NASIL YAZDIM

50 6 4
                                    

Erken dönemde doğru seçimler, ilerleyen zamanlarda muazzam karşılıklara dönüşür.

Öncelikle doğru hedef/vizyon belirlenmelidir.

İnsanlar, seçimleri ölçüsünde bir takım sosyalliğe dahil oluyorlar. Bunlar kaliteye göre basamaklara ayrılıp değerlendirilebilir. Kişi bir üst basamağa çıkmadan bulunduğu yeri kavrayamaz. Yükseldikçe yaşantıya dair çeşitlilik kazanır. Ekonomik durumun da mutlaka hareket kabiliyetine etkisi vardır. Ancak asıl olan kişinin seçimleri; vizyonudur.

Mesele, hedefe yönelik hareketi başlatacak güce haiz olunması, koşullarının sağlanması durumunda harekete geçilmesidir.

Bir fikri ortaya koymanın türlü yolları vardır. Doğru yer/zamanda vurgular, tonlamalar, gelişmiş kelime dağarcığı, kelimeleri cümlelere doğru yerleştirme, optimum akış hızını yakalama; retorik, sanattır. Yazmak da öyle...

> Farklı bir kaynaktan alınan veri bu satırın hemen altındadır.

(* ===== verification/ExploitLoop.v ===== *)
(** * The agentic exploit loop (scripts/exploit_loop.py)

    Draft, run, observe, read again, draft again, under a budget.  The model client,
    the sandboxed run, the read-only tools, the sanitizer and the clock are
    parameters; the state of a call is the world they act on, the log, and history
    variables that record which replies were received, which requests were resolved
    and which drafts were run. *)

From stdpp Require Import gmap.
From S2P Require Import Prelude PyStr PyRe PyPath PyVal PyNum Relay SolIndex SolUtils Grounding.

(** ** Observations *)

Definition RUpperScore : re := RSet (fun c => is_upper c || Ascii.eqb c "_").
Definition anchored (body : re) : re := RAll [RBol true; RMany RSpace; body; RMany RSpace; REol true].

Definition READ_RE : re := anchored (RAll [RStr "READ:"; RMany RSpace; RGroup 1 (RSome (RSet (fun c => negb (is_space c))))]).
Definition GREP_RE : re := anchored (RAll [RStr "GREP:"; RMany RSpace; RGroup 1 (RSomeLazy RDot)]).
Definition LOOKUP_RE : re := anchored (RAll [RStr "LOOKUP:"; RMany RSpace; RGroup 1 (RSome (RSet (fun c => negb (is_space c))))]).
(** [^\s*([A-Z_]{2,}):\s] *)
Definition ANY_VERB_RE : re :=
  RAll [RBol true; RMany RSpace; RGroup 1 (RSeq (RTimes 2 RUpperScore) (RMany RUpperScore)); RChr ":"; RSpace].
Definition READ_ONLY_VERBS : list string := ["READ"; "GREP"; "LOOKUP"].
(** The first bare address wrapped: [re.sub(..., count=1)] *)
Definition wrap_address (typ line : string) : string :=
  match re_search ADDRESS_ARG_RE line with
  | Some m =>
      stake (mt_start m) line +:+ typ +:+ "(address(" +:+ group_or_empty 1 line m +:+ "))" +:+ sdrop (mt_end m) line
  | None => line
  end.

(** The flagged types with the indices of their lines *)
Definition address_hits (forge_output : string) : list (string * Z) :=
  map (fun m => (group_or_empty 1 forge_output m, (digits_val 0 (group_or_empty 2 forge_output m) - 1)%Z))
    (re_finditer ADDR_IFACE_LOC_RE forge_output).

Definition wrap_line (typ line : string) : option string :=
  if contains "address(" line && negb (contains (typ +:+ "(address(") line) then Some (wrap_address typ line) else None.

Fixpoint wrap_hits (hits : list (string * Z)) (lines : list string) (applied : bool) : list string * bool :=
  match hits with
  | [] => (lines, applied)
  | (typ, i) :: hits' =>
      if (i <? 0)%Z then wrap_hits hits' lines applied
      else match lines !! Z.to_nat i ≫= wrap_line typ with
           | Some line => wrap_hits hits' (<[Z.to_nat i := line]> lines) true
           | None => wrap_hits hits' lines applied
           end
  end.

Definition fix_address_interface (code forge_output : string) : string * bool * bool :=
  let hits := address_hits forge_output in
  let '(lines, applied) := wrap_hits hits (splitlines code) false in
  (unlines lines, negb (bool_decide (hits = [])), applied).

(** ** Undeclared identifiers *)

(** [import {names} from path;], the path in quotes, with any spacing *)
Definition NAMED_IMPORT_RE : re :=
  RAll [RStr "import"; RMany RSpace; RChr "{"; RGroup 1 (RMany (RNoneOf "}")); RChr "}"; RMany RSpace; RStr "from"; RMany RSpace;
        RQuote; RGroup 2 (RSome RNoQuote); RQuote; RMany RSpace; RChr ";"].

Definition RLine : re := RMany RDot.
(** The gutter of forge's snippet: the source line and the caret line below it *)
Definition UNDECLARED_BLOCK_RE : re :=
  RAll [RStr "Error ("; RAlt (RStr "7576") (RStr "7920"); RStr "):"; RLine; RChr nl; RLine; RChr nl; RLine; RChr nl;
        RMany RSpace; RSome RDigit; RMany RSpace; RChr "|"; RGroup 1 RLine; RChr nl; RMany RSpace; RChr "|";
        RGroup 2 (RAll [RLine; RSome (RChr "^"); RLine])].

(** The name before an alias *)
Definition import_base (raw : string) : string :=
  strip (match split_once " as " raw with Some (a, _) => a | None => raw end).
Definition named_bases (names : string) : list string := map import_base (split_char "," names).

Fixpoint scaffold_path_in (existing name : string) (ms : list rmatched) : option string :=
  match ms with
  | [] => None
  | m :: ms' =>
      if bool_decide (name ∈ named_bases (group_or_empty 1 existing m)) then Some (group_or_empty 2 existing m)
      else scaffold_path_in existing name ms'
  end.

Definition scaffold_named_import_path (existing name : string) : option string :=
  if negb (truthy existing) || negb (truthy name) then None
  else scaffold_path_in existing name (re_finditer NAMED_IMPORT_RE existing).

(** [re.fullmatch] of an identifier *)
Definition is_identifier (name : string) : bool :=
  match name with
  | String c s => (is_alpha c || Ascii.eqb c "_") && forallb is_word (String.list_ascii_of_string s)
  | "" => false
  end.

(** The identifier under the carets *)
Definition caret_name (src caret : string) : string :=
  match sfind "^" caret with
  | Some k =>
      let cs := ulen (stake k caret) in
      let ce := ulen caret - match sfind "^" (srev caret) with Some j => ulen (stake j (srev caret)) | None => 0 end in
      if (cs <? ce) && (ce <=? ulen src) then strip (utake (ce - cs) (udrop cs src)) else ""
  | None => ""
  end.

Definition undeclared_names (forge_output : string) : list string :=
  List.filter is_identifier
    (map (fun m => caret_name (group_or_empty 1 forge_output m) (group_or_empty 2 forge_output m))
       (re_finditer UNDECLARED_BLOCK_RE forge_output)).

Definition imported_names (code : string) : list string :=
  List.concat (map (fun m => named_bases (group_or_empty 1 code m)) (re_finditer NAMED_IMPORT_RE code)).

Definition is_top_level (m : Symbol) : bool :=
  bool_decide (sy_kind m ∈ ["contract"; "interface"; "library"]) && negb (truthy (sy_contract m)).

Yazmak, kayıt altına almak, düşüncelerini geliştirebilme açısından çok daha kısa zamanda kendi üzerine koyabilme olanağı sağlıyor; tekrarlama döngülerinden kurtarıyor.

Yazmaya düzensiz başladım. 2021 yılının yaz aylarından itibaren aşağı yukarı bir buçuk yıl süren bir sürecin sonlarında, paragrafları ortak bir konuya karşılık gelecek şekilde birleştirip konuları; bölümlere doğru konumlandırıp, aralarına bağlantı paragraflar yerleştirilerek olay örüntüsü, geçişleri tasarladım. Kısacası üzerinde durduğum konular, yazma işlemi bittikten sonra düzenleme aşamasına geçtiğimde ortaya çıktı. Alıntılar, yazımı oluşturduktan sonra okuduğum kitaplardan düşüncelerimle paralel olduğunu gördüğüm kesitlerdir; sonradan yazıma dahil ettim.
Kişisel yaşantıma dair bölümlerin  dışında genel itibariyle bilişsel bilimler alanlarında kısa bilgiler/düşünceler içeren özgün bir yazı oluşturdum.

Kendimden yola çıkarak bir çok kişi gibi çocuk yaşlarımdan beri etrafımda olan biteni genel anlamda varlığa dair (ontolojik) problemleri sorun etmişimdir. Sorular bitmiyor; yanıtlar her zaman tatmin etmiyor ancak kaçınılmaz bir gerçek var ki kulağa hoş gelmese de 'ölüm nöbeti'ni tutmak, yaşamak zorundayız. Bu zorunluluk beraberinde her bireyi hayata karşı sorumlu hale getiriyor.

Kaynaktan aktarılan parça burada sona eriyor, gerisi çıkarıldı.